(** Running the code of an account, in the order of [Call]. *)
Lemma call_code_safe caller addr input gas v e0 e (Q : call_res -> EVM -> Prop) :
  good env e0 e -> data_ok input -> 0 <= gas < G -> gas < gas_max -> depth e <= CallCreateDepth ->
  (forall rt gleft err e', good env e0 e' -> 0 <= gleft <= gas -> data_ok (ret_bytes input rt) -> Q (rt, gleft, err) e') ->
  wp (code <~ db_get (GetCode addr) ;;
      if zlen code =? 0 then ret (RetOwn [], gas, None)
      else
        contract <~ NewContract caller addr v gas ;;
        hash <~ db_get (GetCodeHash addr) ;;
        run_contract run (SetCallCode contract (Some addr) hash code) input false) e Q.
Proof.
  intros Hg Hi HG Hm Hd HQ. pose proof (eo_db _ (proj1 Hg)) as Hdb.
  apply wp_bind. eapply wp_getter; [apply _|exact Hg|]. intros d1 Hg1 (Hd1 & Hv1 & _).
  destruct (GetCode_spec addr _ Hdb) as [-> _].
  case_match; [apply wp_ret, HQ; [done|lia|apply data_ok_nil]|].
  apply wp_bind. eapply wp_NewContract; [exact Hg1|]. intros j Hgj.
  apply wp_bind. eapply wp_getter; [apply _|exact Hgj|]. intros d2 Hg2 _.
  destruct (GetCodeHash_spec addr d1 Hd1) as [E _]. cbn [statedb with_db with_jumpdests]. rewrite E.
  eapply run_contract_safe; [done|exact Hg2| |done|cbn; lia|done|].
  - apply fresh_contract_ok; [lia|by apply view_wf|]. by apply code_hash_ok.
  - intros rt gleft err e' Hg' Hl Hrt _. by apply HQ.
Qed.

=====

* _Aim of the exercise_: After counting the lines above that include the word "eapply", give only the number.

* _Response to the task_: 4